**Task statement**
Report the number of lines of the listing below containing the string "Dashboard", with nothing added.

**Exercise input**
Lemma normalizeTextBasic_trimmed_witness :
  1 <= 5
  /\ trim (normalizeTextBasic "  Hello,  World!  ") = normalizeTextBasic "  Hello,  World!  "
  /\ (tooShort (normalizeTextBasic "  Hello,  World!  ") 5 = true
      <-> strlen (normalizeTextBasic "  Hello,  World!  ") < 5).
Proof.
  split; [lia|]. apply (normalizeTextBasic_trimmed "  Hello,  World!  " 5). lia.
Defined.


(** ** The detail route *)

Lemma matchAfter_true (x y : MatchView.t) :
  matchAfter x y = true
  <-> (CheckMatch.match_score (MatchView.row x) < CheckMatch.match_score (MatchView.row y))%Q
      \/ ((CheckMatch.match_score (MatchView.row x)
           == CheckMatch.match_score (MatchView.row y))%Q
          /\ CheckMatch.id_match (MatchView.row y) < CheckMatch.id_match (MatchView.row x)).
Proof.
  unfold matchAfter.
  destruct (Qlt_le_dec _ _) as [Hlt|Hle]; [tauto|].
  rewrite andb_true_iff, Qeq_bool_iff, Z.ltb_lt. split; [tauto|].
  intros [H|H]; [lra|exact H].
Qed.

---

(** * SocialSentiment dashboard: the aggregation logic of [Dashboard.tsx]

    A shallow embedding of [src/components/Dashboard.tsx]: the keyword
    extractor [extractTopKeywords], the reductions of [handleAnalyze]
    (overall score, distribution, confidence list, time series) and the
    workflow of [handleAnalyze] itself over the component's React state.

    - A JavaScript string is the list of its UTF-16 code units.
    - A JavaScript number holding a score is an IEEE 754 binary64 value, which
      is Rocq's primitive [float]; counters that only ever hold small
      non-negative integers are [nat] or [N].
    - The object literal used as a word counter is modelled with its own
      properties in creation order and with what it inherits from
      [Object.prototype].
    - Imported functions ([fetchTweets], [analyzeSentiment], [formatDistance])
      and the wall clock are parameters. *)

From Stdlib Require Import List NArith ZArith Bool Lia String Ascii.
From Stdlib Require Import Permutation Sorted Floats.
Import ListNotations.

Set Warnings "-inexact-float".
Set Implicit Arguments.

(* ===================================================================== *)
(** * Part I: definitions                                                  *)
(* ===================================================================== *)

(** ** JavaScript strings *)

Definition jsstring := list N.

**Expected output**
2